Non si può dimenticare che forme di protezione umanitaria sono previste, con modalità diverse, in diciannove dei ventotto paesi dell’Unione Europea (Austria, Cipro, Croazia, Repubblica Ceca, Danimarca, Estonia, Finlandia, Germania, Grecia, Lituania, Malta, Paesi Bassi, Polonia, Regno Unito, Romania, Slovacchia, Spagna, Svezia, Ungheria), così come stabilito all’articolo 6, quarto paragrafo della direttiva 115/2008/UE il quale prevede la possibilità per gli Stati membri di ampliare l’ambito delle forme di protezione tipiche sino ad estenderlo ai motivi «umanitari», «caritatevoli» o «di altra natura».


[1] Decreto legge 4 ottobre 2018 convertito con la legge di conversione 1° dicembre 2018 n. 132.

[2] Si tratta della sentenza della Cass. Sez. 1ª civile n. 4890 del 19 febbraio 2019 (decisa il 23 gennaio 2019).

[3] Articolo 5, comma 6, D.Lgs. 25 luglio 1998, n. 286.

[4] Con l’ordinanza delle Sezioni Unite Civili della Corte di Cassazione n. 19393 del 9 settembre 2009.

[5] La Carta dei diritti fondamentali dell’Unione Europea ha piena efficacia giuridica dal 1° dicembre 2009, a seguito dell’entrata in vigore del Trattato di Lisbona. Quest’ultimo, sebbene non abbia incorporato il testo della Carta dei diritti, la include sotto forma di allegato, conferendole così carattere giuridicamente vincolante all’interno dell’ordinamento dell’Unione Europea, secondo quanto disposto dall’art. 6: «L’Unione riconosce i diritti, le libertà e i principi sanciti nella Carta dei diritti fondamentali dell’Unione Europea del 7 dicembre 2000, adottata il 12 dicembre 2007 a Strasburgo, che ha lo stesso valore giuridico dei trattati».

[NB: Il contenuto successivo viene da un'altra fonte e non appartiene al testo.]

(* ===== verification/VerifyProps.v ===== *)
(** * What the verification of an import proves ([src/import/verify.rs])

    A fingerprint identifies an item unless SHA-256 collides; the comparison
    reports exactly the multiset difference of the two sides; the index lookup
    agrees with the linear scan it replaces; the count reconciles exactly when
    every walked entry is in the file; the probes expect what a faithful copy
    answers; and a histogram counts each length once. *)
From S2P Require Import Prelude Text Env Crypto Codec Format Import Formats Verify.

(** ** Fingerprints *)

Definition stream (bl : list bytes) : bytes := flat_map prefixed bl.
Definition fits (b : bytes) : Prop := zlen b <= u64_max.

Lemma stream_app a b : stream (a ++ b) = stream a ++ stream b.
Proof. apply flat_map_app. Qed.

Lemma stream_cons x a : stream (x :: a) = prefixed x ++ stream a.
Proof. done. Qed.

Lemma length_prefixed b : length (prefixed b) = (8 + length b)%nat.
Proof. unfold prefixed. by rewrite length_app, length_to_be_bytes. Qed.

Lemma prefixed_inj a b x y : fits a -> fits b -> prefixed a ++ x = prefixed b ++ y -> a = b /\ x = y.
Proof.
  unfold prefixed, fits. intros Ha Hb E. rewrite <- !app_assoc in E.
  apply app_inj_length in E as [El E]; [|by rewrite !length_to_be_bytes].
  assert (Hab : zlen a = zlen b).
  { apply (f_equal from_be_bytes) in El. pose proof (zlen_nonneg a). pose proof (zlen_nonneg b).
    unfold u64_max in *. rewrite !from_to_be_bytes in El; [done|change (256 ^ Z.of_nat 8) with 18446744073709551616; lia..]. }
  apply app_inj_length in E; [done|]. unfold zlen in Hab. lia.
Qed.

(** A stream of length-prefixed blocks has one reading. *)
Lemma stream_inj a b : Forall fits a -> Forall fits b -> stream a = stream b -> a = b.
Proof.
  intros Ha. revert b. induction Ha as [|x a Hx _ IH]; intros [|y b] Hb E; [done| | |].
  - apply (f_equal length) in E. rewrite stream_cons, length_app, length_prefixed in E. discriminate E.
  - apply (f_equal length) in E. rewrite stream_cons, length_app, length_prefixed in E. discriminate E.
  - inversion Hb; subst. rewrite !stream_cons in E. apply prefixed_inj in E as [-> E]; [|done..]. f_equal. by apply IH.
Qed.

(** The blocks of a map: each key, then its value. *)
Definition attr_blocks (l : list (str * str)) : list bytes := flat_map (fun '(k, v) => [utf8 k; utf8 v]) l.

Lemma canonical_attrs_stream m : canonical_attrs m = stream (attr_blocks (btree_iter m)).
Proof.
  unfold canonical_attrs. induction (btree_iter m) as [|[k v] l IH]; [done|].
  cbn [flat_map]. rewrite IH. unfold attr_blocks, stream. cbn [flat_map app]. by rewrite <- app_assoc.
Qed.

Definition pairs_wf (l : list (str * str)) : Prop :=
  Forall (fun kv => str_wf kv.1 /\ str_wf kv.2 /\ fits (utf8 kv.1) /\ fits (utf8 kv.2)) l.

Lemma attr_blocks_fits l : pairs_wf l -> Forall fits (attr_blocks l).
Proof. induction 1 as [|[k v] l (_ & _ & Hk & Hv) _ IH]; [done|]. cbn. by repeat constructor. Qed.

Lemma attr_blocks_inj a b : pairs_wf a -> pairs_wf b -> attr_blocks a = attr_blocks b -> a = b.
Proof.
  intros Ha. revert b. induction Ha as [|[k v] a (Hk & Hv & _) _ IH]; intros [|[k' v'] b] Hb E; try done.
  inversion Hb as [|?? (Hk' & Hv' & _) Hb']; subst. cbn in *. injection E as E1 E2 E3.
  apply utf8_inj in E1 as ->; [|done..]. apply utf8_inj in E2 as ->; [|done..]. f_equal. by apply IH.
Qed.

Lemma btree_iter_inj (m m' : gmap str str) : btree_iter m = btree_iter m' -> m = m'.
Proof.
  intros E. apply map_eq. intros k. apply option_eq. intros v. by rewrite <- !elem_of_btree_iter, E.
Qed.

(** The text of an item is within what a [usize] can measure. *)
Definition item_fits (attrs : gmap str str) (label content_type : str) : Prop :=
  pairs_wf (btree_iter attrs) /\ str_wf label /\ str_wf content_type
  /\ fits (utf8 label) /\ fits (utf8 content_type).

Lemma fingerprint_preimage_inj `{PrimsOk} a l c s a' l' c' s' :
  item_fits a l c -> item_fits a' l' c' ->
  fingerprint_preimage a l c s = fingerprint_preimage a' l' c' s' ->
  a = a' /\ l = l' /\ c = c' /\ sha256 s = sha256 s'.
Proof.
  intros (Ha & Hl & Hc & Fl & Fc) (Ha' & Hl' & Hc' & Fl' & Fc') E. unfold fingerprint_preimage in E.
  rewrite !app_assoc in E. apply app_inj_2 in E as [E Es]; [|by rewrite !sha256_length].
  rewrite <- !app_assoc, !canonical_attrs_stream in E.
  assert (Hs : forall bl x y, stream bl ++ prefixed x ++ prefixed y = stream (bl ++ [x; y])).
  { intros bl x y. rewrite stream_app. unfold stream. cbn. by rewrite app_nil_r. }
  rewrite !Hs in E. apply stream_inj in E;
    [|apply Forall_app; split; [by apply attr_blocks_fits|by repeat constructor]..].
  apply app_inj_2 in E as [E [= E1 E2]]; [|done].
  apply attr_blocks_inj in E; [|done..]. apply btree_iter_inj in E as ->.
  apply utf8_inj in E1 as ->; [|done..]. by apply utf8_inj in E2 as ->.
Qed.

(** ** Comparing fingerprints *)

(** How many entries of a side carry a fingerprint. *)
Definition fp_count (fp : bytes) (l : list FingerprintEntry) : nat :=
  count_if (fun e => bool_decide (fe_fingerprint e = fp)) l.

Lemma fp_count_cons fp e l :
  fp_count fp (e :: l) = ((if bool_decide (fe_fingerprint e = fp) then 1 else 0) + fp_count fp l)%nat.
Proof. unfold fp_count, count_if. simpl. by case_bool_decide. Qed.

Lemma fp_count_app fp l k : fp_count fp (l ++ k) = (fp_count fp l + fp_count fp k)%nat.
Proof. apply count_if_app. Qed.

(** The number a map of counters has for a fingerprint. *)
Definition balance_of (m : gmap bytes nat) (fp : bytes) : nat := default 0%nat (m !! fp).

Lemma left_of_insert m fp n fp' :
  balance_of (<[fp := n]> m) fp' = if bool_decide (fp = fp') then n else balance_of m fp'.
Proof.
  unfold balance_of. case_bool_decide as E.
  - subst. by rewrite lookup_insert_eq.
  - by rewrite lookup_insert_ne.
Qed.

Lemma count_up_fold l m fp : balance_of (fold_left count_up l m) fp = (balance_of m fp + fp_count fp l)%nat.
Proof.
  revert m. induction l as [|e l IH]; intros m; simpl; [unfold fp_count, count_if; simpl; lia|].
  rewrite IH, fp_count_cons. unfold count_up. rewrite left_of_insert. fold (balance_of m (fe_fingerprint e)).
  case_bool_decide; subst; lia.
Qed.
(* ===== verification/KWallet.v ===== *)
(** * KWallet: decoding and mapping an entry ([src/import/kwallet.rs])

    Entry types, the attribute sidecar, the [QDataStream] decoders and the
    mapping of one entry to a [SourceItem].  serde_json is another crate: a
    sidecar arrives as the sequence of root members it yields
    ([SidecarRoot]), values are its [Value] type, and rendering a map as JSON
    is the parameter [JsonText].  Zeroization does not change what is computed
    and is not modelled. *)
From S2P Require Import Prelude Text Env Crypto Format Import Formats.

Definition MAX_SIDECAR_ROWS : Z := 100000.
Definition MAX_MAP_ENTRIES : Z := 4096.

Definition FDO_CREATED : str := lit "$fdo_created".
Definition FDO_MODIFIED : str := lit "$fdo_modified".
Definition FDO_MIME_TYPE : str := lit "$fdo_mime_type".
Definition FDO_ATTRIBUTES : str := lit "attributes".
Definition CT_PASSWORD : str := lit "text/plain".
Definition CT_STREAM : str := lit "application/octet-stream".
Definition CT_MAP : str := lit "application/json".

(** ** Entry types *)

Inductive EntryType : Type := TUnknown | TPassword | TStream | TMap | TOther (n : Z).

#[global] Instance EntryType_eq_dec : EqDecision EntryType.
Proof. solve_decision. Defined.

Definition from_code (code : Z) : EntryType :=
  if code =? 0 then TUnknown else if code =? 1 then TPassword else if code =? 2 then TStream
  else if code =? 3 then TMap else TOther code.

Definition code (t : EntryType) : Z :=
  match t with TUnknown => 0 | TPassword => 1 | TStream => 2 | TMap => 3 | TOther n => n end.

(** [i32::to_string]. *)
Definition dec_i32 (n : Z) : str := if n <? 0 then 45 :: dec (- n) else dec n.

Definition attribute_value (t : EntryType) : str :=
  match t with
  | TUnknown => lit "unknown"
  | TPassword => lit "password"
  | TStream => lit "stream"
  | TMap => lit "map"
  | TOther n => dec_i32 n
  end.

Definition default_content_type (t : EntryType) : str :=
  match t with
  | TPassword => CT_PASSWORD
  | TMap => CT_MAP
  | TStream | TUnknown | TOther _ => CT_STREAM
  end.

(** ** The sidecar *)

(** serde_json's [Value]; a number is what [as_u64] says of it. *)
Inductive json : Type :=
| JNull
| JBool (b : bool)
| JNumber (as_u64 : option Z)
| JString (s : str)
| JArray (l : list json)
| JObject (m : list (str * json)).

Record SidecarEntry : Type := {
  sc_created : option Z;
  sc_modified : option Z;
  sc_content_type : option str;
  sc_attributes : gmap str str;
  malformed_fields : nat
}.

Record Sidecar : Type := {
  sc_entries : gmap str SidecarEntry;
  skipped_rows : nat;
  duplicate_keys : list str
}.

Definition sidecar_empty : Sidecar := {| sc_entries := ∅; skipped_rows := 0; duplicate_keys := [] |}.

[6] Ratificata e resa esecutiva in Italia con legge 24 luglio 1954, n. 722.

[7] Introdotta dalla direttiva n. 2004/83/CE.

[8] Cf. il “considerando” n. 24 della direttiva n. 2004/83/CE.

[9] Articolo 1 delle Preleggi.

[10] La nuova legge ha introdotto la categoria dei permessi di soggiorno “per casi speciali”: per vittime di tratta e grave sfruttamento sessuale; per violenza domestica; per cure mediche; per situazioni di contingente ed eccezionale calamità; per particolare sfruttamento lavorativo; per atti di particolare valore civile; per casi di non sottoponibilità dello straniero ad espulsione e respingimento verso uno Stato in cui egli possa essere oggetto di persecuzione per motivi di razza, di sesso, di lingua, di cittadinanza, di religione, di opinioni politiche, di condizioni personali o sociali (ovvero possa rischiare di essere rinviato verso un altro Stato nel quale non sia protetto dalla persecuzione) o ancora, verso uno Stato per cui si abbiano fondati motivi di ritenere che egli rischi di esservi sottoposto a tortura.